7 April 2015

Children in New Media Era


Weekend kemarin, saya sekeluarga menyempatkan untuk makan malam bersama di salah satu rumah makan. Jadi, kita sekeluarga itu berbeda-beda kota alias misah-misah. Mama saya di Cirebon, papa saya bekerja di Bandung, kakak saya kuliah di Unpad Jatinangor, dan saya sendiri menuntut ilmu di Unsoed Purwokerto. Momen kumpul bareng itu emang yang paling ditunggu, saya dan kakak kadang janjian mengatur jadwal untuk pulang ke Cirebon agar bisa berkumpul bersama. Balik lagi ke tempat makan ya, jadi pas itu saya sekeluarga makan malem bareng, dan tepat di sebelah meja kita, ada dua anak sekitar 8 tahunan, dan orang tuanya yang juga lagi makan malem. Tapi pas saya perhatikan, ternyata mereka sekeluarga itu malah asyik dengan gadgetnya masing-masing, mereka saling diam dan mata mereka terpaku pada layar handphonenya. Perbedaan yang cukup mencolok, karena saya sekeluarga daritadi berbincang-bincang dari hal yang penting sampe yang ngga penting, dan ketawa-ketawa sembari menunggu pesanan datang. Intinya, kita menghargai kebersamaan. Momen bareng kayak gini soalnya jarang banget kita rasain. Kalo masalah gadget, ya bisalah ngecek sekali atau dua kali, ngga perlu sampe terus-terusan liat gadget terus. Hargain orang yang lagi bareng sama kita. Gitu..

Pas banget nih sama topik yang kali ini dibahas di mata kuliah teknologi komunikasi, kemarin itu ngebahas tentang children and new media. Jadi bisa diliat realitasnya sekarang, kalo anak-anak zaman sekarang udah pegang gadget, asyik sama game online, udah ngerasa punya dunianya sendiri kalo udah pegang gadget. Padahal media baru itu bukan buat main-main, tapi harus dipake dengan bijak biar bisa didapetin manfaatnya. Orang tua berperan paling penting, menurut saya orang tua bukan melarang anak menggunakan gadget, TAPI dibatasi penggunaannya, dan selalu dikontrol ketika anak main gadget.

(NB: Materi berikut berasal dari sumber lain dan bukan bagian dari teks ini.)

(** * Directory Monitor: a shallow embedding of [main.py]

    The service keeps two module-level globals, [dir_db] (directory name to
    snapshot, a snapshot mapping file path to SHA-256 hex digest) and
    [change_log], and exposes three handlers ([register_directory],
    [verify_changes], [list_files]) plus the watchdog callback
    [ChangeHandler.on_modified].

    Python values are modelled as follows.
    - [str] is [string]; paths are POSIX paths ([os.path] is [posixpath]).
    - [dict] is an association list in insertion order with unique keys:
      iteration order and [next(iter(d))] are observable in the source.
    - The globals are threaded through a state-and-exception monad; a raised
      exception keeps the mutations made before it, as in Python.
    - The file system and [hashlib.sha256] are an environment record: the
      handlers only ever query them. *)

From Stdlib Require Import List String Ascii ZArith Bool Lia.
From Stdlib Require Import Sorted Permutation.
Import ListNotations.
Local Open Scope string_scope.
Local Open Scope list_scope.

Set Implicit Arguments.

(* ================================================================= *)
(** ** Python built-ins used by the source *)

Module Py.

(** Start index of the slice [l[i:]] (and end index of [l[:i]]) for a
    sequence of length [len]: negative indices count from the end and
    everything is clamped to [0 .. len]. *)
Definition clamp_index (len : nat) (i : Z) : nat :=
  if (i <? 0)%Z then Z.to_nat (Z.max 0 (Z.of_nat len + i))
  else Nat.min (Z.to_nat i) len.

(** [l[i:]] *)
Definition slice_from {A} (i : Z) (l : list A) : list A :=
  skipn (clamp_index (List.length l) i) l.

(** [l[:i]] *)
Definition slice_to {A} (i : Z) (l : list A) : list A :=
  firstn (clamp_index (List.length l) i) l.

(** [s.rfind(c)] for a one-character [c]: the highest index holding [c],
    or [-1].  [i] is the index of the head of [s], [last] the best index
    seen so far. *)
Fixpoint rfind_from (c : ascii) (s : list ascii) (i last : Z) : Z :=
  match s with
  | [] => last
  | a :: s' => rfind_from c s' (i + 1)%Z (if Ascii.eqb a c then i else last)
  end.

Definition rfind (c : ascii) (s : list ascii) : Z := rfind_from c s 0%Z (-1)%Z.

(** Drop the leading run of [c]. *)
Fixpoint lstrip (c : ascii) (s : list ascii) : list ascii :=
  match s with
  | a :: s' => if Ascii.eqb a c then lstrip c s' else s
  | [] => []
  end.

(** [s.rstrip(c)] *)
Definition rstrip (c : ascii) (s : list ascii) : list ascii :=
  rev (lstrip c (rev s)).

(** [s == c * len(s)] *)
Definition all_char (c : ascii) (s : list ascii) : bool :=
  forallb (fun a => Ascii.eqb a c) s.

(** [s.split(sep)] for a one-character separator; never returns [[]]. *)
Fixpoint split (sep : ascii) (s : string) : list string :=
  match s with
  | EmptyString => [EmptyString]
  | String a s' =>
      if Ascii.eqb a sep then EmptyString :: split sep s'
      else match split sep s' with
           | c :: cs => String a c :: cs
           | [] => [String a EmptyString]
           end
  end.

(** [s.startswith(p)] *)
Definition startswith (s p : string) : bool := String.prefix p s.

(** [s.endswith(p)] *)
Definition endswith (s p : string) : bool :=
  let ls := String.length s in
  let lp := String.length p in
  (lp <=? ls)%nat && String.eqb (String.substring (ls - lp) lp s) p.

(** [s.endswith((p1, ..., pn))] *)
Definition endswith_any (s : string) (ps : list string) : bool :=
  existsb (endswith s) ps.

(** Truthiness of a [str]. *)
Definition truthy (s : string) : bool :=
  match s with EmptyString => false | _ => true end.

(** [sorted(l, key=key)] on string keys.  Python's sort is stable and
    compares [str] by code point; a stable insertion sort computes the
    same list. *)
Section Sorted.
Context {A : Type} (key : A -> string).

Fixpoint insert_by (x : A) (l : list A) : list A :=
  match l with
  | [] => [x]
  | y :: l' => if String.leb (key x) (key y) then x :: l
               else y :: insert_by x l'
  end.

Definition sorted (l : list A) : list A := fold_right insert_by [] l.
End Sorted.

End Py.

(* ================================================================= *)
(** ** [os.path] on POSIX *)

Module posixpath.

Definition sep : ascii := "/"%char.

(** [basename(p)]: [i = p.rfind('/') + 1; return p[i:]] *)
Definition basename (p : string) : string :=
  let l := list_ascii_of_string p in
  let i := (Py.rfind sep l + 1)%Z in
  string_of_list_ascii (Py.slice_from i l).

(** [dirname(p)]:
    [i = p.rfind('/') + 1; head = p[:i];
     if head and head != '/' * len(head): head = head.rstrip('/')] *)
Definition dirname (p : string) : string :=
  let l := list_ascii_of_string p in
  let i := (Py.rfind sep l + 1)%Z in
  let head := Py.slice_to i l in
  string_of_list_ascii
    (match head with
     | [] => head
     | _ => if negb (Py.all_char sep head) then Py.rstrip sep head else head
     end).

(** One turn of the component loop of [normpath]. [initial_slashes] is
    the number of leading slashes kept (0, 1 or 2). *)
Definition normpath_step (initial_slashes : nat)
    (new_comps : list string) (comp : string) : list string :=
  if String.eqb comp "" || String.eqb comp "." then new_comps
  else if negb (String.eqb comp "..")
          || (Nat.eqb initial_slashes 0
              && match new_comps with [] => true | _ => false end)
          || match new_comps with
             | [] => false
             | _ => String.eqb (last new_comps "") ".."
             end
  then new_comps ++ [comp]
  else match new_comps with
       | [] => new_comps
       | _ => removelast new_comps
       end.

Contohnya, adik sepupu saya (kelas 5 SD), dia emang udah kenal gadget, bahkan dia punya blog sendiri loh, tapi dia ngga terus-terusan main gadget, orang tuanya membatasi, ia hanya dibolehkan main gadget setiap weekend, dan boleh mengakses internet kalo udah belajar, atau ngaji. Menurut saya, cara seperti itu memang paling bener sih, bukannya ngelarang tapi diajarkan biar penggunaan internet ngga menyimpang.

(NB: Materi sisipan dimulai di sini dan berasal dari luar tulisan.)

(** C4, as amended.  For a partitioned table whose entries stand for
    tables that all have the same columns, in the same order: run to its
    end, [iterrows] yields the rows of the parts under the indices 0, 1, ...,
    total - 1, whatever parts are in memory when it starts.  When none is,
    it loads each part when the walk reaches it, yields its rows and frees
    its entry before it takes the next one, and after any number of steps at
    most one entry holds its part.  Counting also the part the generator
    itself refers to, which is the one it walked last until [get_part] has
    returned the next: at most two parts are in memory while a step runs, and
    at most one after each step. *)
Theorem iterrows_continuous (self : PT) (tables : list Tbl) (cols : list Key) :
  NoDup (map fst (_loaded_part_entries self)) ->
  Forall2 (fun kv tbl => current_part artifact_get (snd kv) = Some tbl)
          (_loaded_part_entries self) tables ->
  (forall tbl, In tbl tables -> columns tbl = cols) ->
  let parts := combine (map fst (_loaded_part_entries self)) tables in
  let rows := all_rows parts in
  (forall fuel, steps_of parts + 1 <= fuel ->
     exists evs self' g,
       run artifact_get fuel self (iterrows self) = (evs ++ [PStop], (self', g))
       /\ gen_ctrl g = Finished
       /\ yields (evs ++ [PStop]) = enumerate_from 0 rows)
  /\ map fst (enumerate_from 0 rows) = map Z.of_nat (seq 0 (length rows))
  /\ (all_unloaded (_loaded_part_entries self) ->
      (forall fuel, steps_of parts + 1 <= fuel ->
         exists g,
           run artifact_get fuel self (iterrows self)
           = (part_events 0 parts ++ [PStop], (self, g))
           /\ gen_ctrl g = Finished)
      /\ (forall fuel,
             length (loaded (fst (snd (run artifact_get fuel self
                                           (iterrows self))))) <= 1)
      /\ (forall fuel,
             Forall (fun m => length (fst m) <= 2 /\ length (snd m) <= 1)
                    (memory_along artifact_get fuel self (iterrows self) None))).
Proof.
  intros N F C parts rows. destruct self as [path ents]. simpl in *.
  assert (Cp : forall kt, In kt parts -> columns (snd kt) = cols).
  { intros [k tbl] I. apply C. eapply in_combine_r; eauto. }
  split; [|split].
  - intros fuel Le.
    assert (R : Forall (fun kt => available artifact_get ents (fst kt) (snd kt)
                                  /\ columns (snd kt) = cols) parts).
    { apply Forall_forall. intros kt I. split; [|now apply Cp].
      apply (proj1 (Forall_forall _ _)
                   (available_all N (incl_refl ents) F) kt I). }
    assert (Np : NoDup (map fst parts)).
    { unfold parts. now rewrite (combine_keys ents tables (Forall2_length F)). }
    destruct (@walk_parts_any path cols [] parts ents None 0 Np R
                (or_introl eq_refl)) as (evs & ents' & Run & Y & _).
    replace fuel with (steps_of parts + (1 + (fuel - steps_of parts - 1))) by lia.
    unfold iterrows. simpl _loaded_part_entries.
    rewrite <- (combine_keys ents tables (Forall2_length F)).
    fold parts. rewrite <- (app_nil_r (map fst parts)).
    rewrite run_app, Run.
    rewrite run_app. simpl run at 1. unfold step. cbn [gen_ctrl].
    rewrite run_halted by exact I.
    exists evs. do 2 eexists. split; [reflexivity|]. split; [reflexivity|].
    rewrite yields_app, Y. apply app_nil_r.
  - rewrite enumerate_from_indices. apply map_ext. intro i. lia.
  - intro A. split; [|split].
    + intros fuel Le.
      assert (R : Forall (fun kt => resolves artifact_get ents (fst kt) (snd kt)
                                    /\ columns (snd kt) = cols) parts).
      { apply Forall_and_columns; [|exact Cp].
        apply resolves_all; auto; [apply incl_refl|].
        now apply current_unloaded. }
      replace fuel with (steps_of parts + (1 + (fuel - steps_of parts - 1))) by lia.
      unfold iterrows. simpl _loaded_part_entries.
      rewrite <- (combine_keys ents tables (Forall2_length F)).
      fold parts. rewrite <- (app_nil_r (map fst parts)).
      rewrite run_app, (walk_parts path [] (c := None) 0 R) by auto.
      rewrite run_app. simpl run at 1. unfold step. cbn [gen_ctrl].
      rewrite run_halted by exact I.
      eexists. split; reflexivity.
    + intro fuel.
      apply invariant_bound with (g := snd (snd (run artifact_get fuel
                                             (mkPartitionedTable path ents)
                                             (iterrows (mkPartitionedTable path ents))))).
      apply run_invariant. exact A.
    + intro fuel. apply memory_along_bound; [exact A | exact Logic.I].
Qed.
End PartitionedFacts.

Kenapa sih children and new media itu perlu buat dibahas?

Percaya atau ngga, internet itu udah jadi ajang permainan baru yang mengasyikkan dan kadang bikin menghanyutkan anak karena kadang anak-anak jadi kecanduan pada internet. Penting buat orang tua buat ngejaga anak-anaknya dari pengaruh buruk internettapi juga bukan berarti mereka dilarang sama sekali untuk mengetahui dan menggunakanya. New media berpengaruh pada semua kalangan termasuk anak-anak. Dikutip dari kompas.com, bahwa pengguna internet di Indonesia sebagian besar berusia muda. Hasil penelitian Yahoo dan Taylor Nelson Sofres (TNS) Indonesia menunjukkan pengakses terbesar di Indonesia adalah mereka yang berusia antara 15-19 tahun.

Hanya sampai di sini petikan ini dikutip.